Misuse of AI in many of those areas can easily cost $15,000/month.
At the same time, many organizations adopted a tokenmaxxing approach, which led to:
• “Amazon employees admit to using AI unnecessarily to pump up internal usage scores — workers complain of intense pressure to use AI tools”
• “Meta employees used a total of 60.2 trillion AI tokens in 30 days, within the same tokenmaxxing initiative Microsoft burned a lot of AI tokens”
• The message Salesforce sends to staff: “use a minimum of $170/month tokens or be flagged.”

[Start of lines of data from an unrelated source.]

(** [j2date], in unsigned 32-bit arithmetic. *)
Definition j2date (jd : Z) : Z * Z * Z :=
  let julian := uint32 jd in
  let julian := uint32 (julian + 32044) in
  let quad := julian / 146097 in
  let extra := uint32 ((julian - quad * 146097) * 4 + 3) in
  let julian := uint32 (julian + (60 + quad * 3 + extra / 146097)) in
  let quad := julian / 1461 in
  let julian := uint32 (julian - quad * 1461) in
  let y := uint32 (julian * 4) / 1461 in
  let julian :=
    (if negb (y =? 0) then (julian + 305) mod 365 else (julian + 306) mod 366) + 123 in
  let y := int32 (y + quad * 4) in
  let year := y - 4800 in
  let quad := uint32 (julian * 2141) / 65536 in
  let day := int32 (julian - uint32 (7834 * quad) / 256) in
  let month := (quad + 10) mod 12 + 1 in
  (year, month, day).

(** [j2day]: 0 = Sunday .. 6 = Saturday. *)
Definition j2day (date : Z) : Z :=
  let date := date + 1 in
  let date := Z.rem date 7 in
  if date <? 0 then date + 7 else date.

(** ** The civil calendar, as the specification *)

Definition valid_date (y m d : Z) : Prop :=
  1 <= m <= 12 /\ 1 <= d <= month_days y m.

#[export] Instance valid_date_dec y m d : Decision (valid_date y m d).
Proof. unfold valid_date. apply _. Defined.

(** The civil day after (y, m, d). *)
Definition next_day (y m d : Z) : Z * Z * Z :=
  if d <? month_days y m then (y, m, d + 1)
  else if m <? 12 then (y, m + 1, 1)
  else (y + 1, 1, 1).

(** Chronological order on dates. *)
Definition date_lt (y1 m1 d1 y2 m2 d2 : Z) : Prop :=
  y1 < y2 \/ (y1 = y2 /\ (m1 < m2 \/ (m1 = m2 /\ d1 < d2))).

(** ** Lemmas *)

(** Case analysis on a month number. *)
Ltac month_cases m :=
  let H := fresh in
  assert (H : m = 1 \/ m = 2 \/ m = 3 \/ m = 4 \/ m = 5 \/ m = 6 \/ m = 7 \/ m = 8 \/
              m = 9 \/ m = 10 \/ m = 11 \/ m = 12) by lia;
  repeat destruct H as [H|H]; subst m.

(** [isleap] as a proposition [lia] can use. *)
Lemma isleap_spec y :
  if isleap y then Z.rem y 4 = 0 /\ (Z.rem y 100 <> 0 \/ Z.rem y 400 = 0)
  else Z.rem y 4 <> 0 \/ (Z.rem y 100 = 0 /\ Z.rem y 400 <> 0).
Proof. unfold isleap. destruct (_ && _)%bool eqn:E; lia. Qed.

Meawhile, others ask these kinds of questions:
Head of Engineering at Shopify, Farhan Thawar:
• "I want to see why they spent say $1,000 a month in credits for Cursor. Maybe that’s because they’re building something great and they have an agent workforce underneath them!"
These are the problems that AI Code Pulse solves.
The app associates:
• Token input
• Token output
• Token Cache Create
• Token Cache Read
• Token Cost ($)
with arbitrary nesting structures:
• AI Model (Model → Repo → File → Author → Date)

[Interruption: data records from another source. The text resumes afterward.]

(** [localsub] on a time inside the table. *)
Lemma localsub_table_spec sp t :
  wf_state sp ->
  let tt := tti_ sp (local_type sp t) in
  0 <= local_jd t (tt_utoff tt) <= INT_MAX ->
  localsub_table sp t =
    Some (local_tm t (tt_utoff tt) (if tt_isdst tt then 1 else 0) (Some (tt_desigidx tt))).
Proof.
  intros Hwf tt Hj. unfold localsub_table. fold tt.
  rewrite timesub_local; [|by apply wf_leap| |done].
  - cbn [mbind option_bind]. by rewrite set_tm_zone_local.
  - pose proof (wf_utoff sp Hwf (local_type sp t)) as H. unfold SECSPERDAY in H. unfold tt. lia.
Qed.

Lemma repeat_years_shift sp t k :
  outside sp t = true -> repeat_shift sp t = 12622780800 * k ->
  repeat_years sp t = if t <? at_ sp 0 then 400 * k else - (400 * k).
Proof.
  intros Ho Hk. unfold repeat_shift in Hk. rewrite Ho in Hk. cbn [negb] in Hk.
  unfold repeat_years. change SECSPERREPEAT with 12622780800 in *.
  change YEARSPERREPEAT with 400. destruct (t <? at_ sp 0); lia.
Qed.

(** [localsub] on a time outside the table, [k] cycles away from it. *)
Lemma localsub_repeat_spec rec sp t k off isdst zone :
  wf_state sp -> outside sp t = true -> repeat_shift sp t = 12622780800 * k ->
  rec (t + 12622780800 * k) = Some (local_tm (t + 12622780800 * k) off isdst zone) ->
  0 <= local_jd t off <= INT_MAX -> 0 <= local_jd (t + 12622780800 * k) off <= INT_MAX ->
  localsub_repeat rec sp t = Some (local_tm t off isdst zone).
Proof.
  intros Hwf Ho Hk Hrec Hj Hjk. pose proof (repeat_shift_inside sp t Hwf Ho) as [Hin _].
  rewrite Hk in Hin. unfold localsub_repeat. rewrite (repeat_years_shift sp t k Ho Hk).
  pose proof (local_tm_400 t off isdst zone k Hj Hjk) as He.
  pose proof (f_equal tm_year He) as Hy. rewrite tm_year_set in Hy.
  pose proof (local_tm_year t off isdst zone Hj) as Hr.
  destruct (t <? at_ sp 0).
  - replace (t + 400 * k * AVGSECSPERYEAR) with (t + 12622780800 * k)
      by (unfold AVGSECSPERYEAR; lia).
    replace ((_ <? _) || (_ <? _)) with false by lia. rewrite Hrec. cbn [mbind option_bind].
    replace (negb _) with false by (unfold INT_MIN, INT_MAX; lia). by rewrite He.
  - replace (t - - (400 * k) * AVGSECSPERYEAR) with (t + 12622780800 * k)
      by (unfold AVGSECSPERYEAR; lia).
    replace ((_ <? _) || (_ <? _)) with false by lia. rewrite Hrec. cbn [mbind option_bind].
    rewrite Z.add_opp_r.
    replace (negb _) with false by (unfold INT_MIN, INT_MAX; lia). by rewrite He.
Qed.

Lemma wf_repeat_jd sp t off :
  wf_state sp -> outside sp t = true -> Z.abs off < SECSPERDAY ->
  0 <= local_jd (t + repeat_shift sp t) off <= INT_MAX.
Proof.
  intros Hwf Ho Hoff. pose proof (repeat_shift_inside sp t Hwf Ho) as [Hin _].
  assert (Hg : goback sp || goahead sp = true).
  { unfold outside in Ho. destruct (goback sp), (goahead sp); done. }
  pose proof (wf_repeat sp Hwf Hg) as (_ & _ & Ha & Hb).
  unfold local_jd, SECSPERDAY, INT_MAX in *. lia.
Qed.

(** [pg_localtime] on a well-formed table: total on the supported range, the
    breakdown of [t] plus the offset in force. *)
Lemma pg_localtime_spec sp t :
  wf_state sp -> 0 <= local_jd t (utoff_at sp t) <= INT_MAX ->
  pg_localtime t sp =
    Some (local_tm t (utoff_at sp t) (if tt_isdst (type_at sp t) then 1 else 0)
                   (Some (tt_desigidx (type_at sp t)))).
Proof.
  intros Hwf Hj. unfold pg_localtime. cbn [localsub]. destruct (outside sp t) eqn:Ho.
  - destruct (repeat_shift_years sp t) as [k Hk].
    pose proof (repeat_shift_inside sp t Hwf Ho) as [_ Hout].
    pose proof (wf_repeat_jd sp t (utoff_at sp t) Hwf Ho (wf_utoff sp Hwf _)) as Hjk.
    apply (localsub_repeat_spec _ _ _ k); rewrite <- ?Hk; try done.
    rewrite Hout. by apply localsub_table_spec.
  - unfold utoff_at, type_at in *. assert (repeat_shift sp t = 0) as Hs.
    { unfold repeat_shift. by rewrite Ho. }
    rewrite Hs, Z.add_0_r in *. by apply localsub_table_spec.
Qed.

Lemma local_type_segment sp t i :
  wf_state sp -> in_segment sp t i -> local_type sp t = segment_type sp i.
Proof.
  intros Hwf Hi. destruct (local_type_spec sp t Hwf) as (j & Hj & ->).
  by rewrite (in_segment_unique sp t i j).
Qed.

(** What [pg_next_dst_boundary] reports for segment [i]. *)
Definition segment_boundary (sp : tzstate) (i : Z) : dst_boundary :=
  let tb := tti_ sp (segment_type sp i) in
  if i =? timecnt sp then DstNone tb.(tt_utoff) tb.(tt_isdst)
  else
    let ta := tti_ sp (segment_type sp (i + 1)) in
    DstNext tb.(tt_utoff) tb.(tt_isdst) (at_ sp i) ta.(tt_utoff) ta.(tt_isdst).

Lemma next_dst_segment sp t :
  wf_state sp -> outside sp t = false ->
  exists i, in_segment sp t i /\ pg_next_dst_boundary t sp = segment_boundary sp i.
Proof.
  intros Hwf Ho. pose proof (timecnt_nonneg sp). unfold pg_next_dst_boundary.
  cbn [next_dst_fuel]. rewrite Ho. unfold segment_boundary, in_segment, segment_type.
  destruct (Z.eqb_spec (timecnt sp) 0) as [H0|H0].
  { exists 0. rewrite H0. cbn. split; [lia|done]. }
  destruct (Z.leb_spec (at_ sp (timecnt sp - 1)) t) as [H1|H1].
  { exists (timecnt sp). rewrite Z.eqb_refl. split; [lia|].
    by replace (timecnt sp =? 0) with false by lia. }
  destruct (Z.ltb_spec t (at_ sp 0)) as [H2|H2].
  { exists 0. replace (0 =? timecnt sp) with false by lia. split; [lia|done]. }
  assert (timecnt sp <> 1) by (intros E; rewrite E in H1; change (1 - 1) with 0 in H1; lia).
  destruct (search_spec sp t 1 (timecnt sp - 1)) as (Ha & Hb & Hc); [lia|lia|exact H2|].
  set (i := search sp t 1 (timecnt sp - 1)) in *. exists i.
  replace (i =? timecnt sp) with false by lia. replace (i =? 0) with false by lia.
  replace (i + 1 =? 0) with false by lia. replace (i + 1 - 1) with i by lia.
  split; [|done]. split; [lia|]. split; [done|]. destruct Hc as [->|Hc]; lia.
Qed.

• Author (Author → Repo → File → Date)
• Repo (Repo → File → Author → Date)
• File (File (repo) → Author → Date)
• Task (Task → Repo → File → Author → Date)
• Epic (Epic → Task → Repo → File → Author → Date)
• Date (Date → Repo → File → Author)
This allows organizations to analyze AI usage in context rather than as an isolated metric.
On the screenshot you might see Task (Task → Repo → File → Author → Date) associated with Token Cost ($):
To analyze the cost reasoning, you can use these approaches depending on nuances in your case:
1. correlating JIRA tasks or commits with AI cost
2. benchmarking similar classes of tasks or epics
3. analyzing cost per repository or per file
4. comparing usage patterns across engineering seniority levels in correlation with features
The spending-by-model view looks like this:
Token Maxxing advocates might want to select group by “Authors” to see the total token cost (or select metric = Total tokens, to see token consumption by authors).
However, token economics alone still don't answer the next engineering question.
Even in some organizations with strong engineering hygiene and culture, PRs are getting overlooked due to their density, or sometimes even the flood of them.
While in some less mature companies, due to the pace of AI adoption, the problem becomes even more pressing - engineers tend to be less conscious about what they write and how it affects the overall system or future maintainability. Many engineers minimize self-testing, over-rely on AI, become less diligent, or are simply pushed in that direction by managers. Now we even have a term for it – feature factory. But if you take away SDLC practices that a fair amount of people advocates for, you can easily end up with a mess you will eventually have to pay off later, just as it always has been.
Rework rate - code waste/survivability and missing implementation parts. The metric is one of the few crucial signals for measuring AI coding efficiency. This metric must be understood in the context of a company, but normally a high rework rate signals burned tokens, wasted reviewer time and compute resources, sometimes wasted time of QA, DevSecOps, SRE and other teams.
Even in Meta where refactoring encouraged still has healthy boundaries around it.
A high rework rate also often signals exposure to substantial bugs and therefore reputational risks for a company.
Microsoft Research has one strong finding:
High rework rate predicts bugs better than many complexity metrics.
Typical signals:
• files modified frequently
• many developers touching same file
• recent heavy rewrites
These correlate strongly with defect density.
Below you find 2 metrics – rework rate and PR cycle time:
Data Flow:
1. AI Code Pulse Tracker (npm) installed on a developer's workstation transmits AI usage data, but never source code or prompt text.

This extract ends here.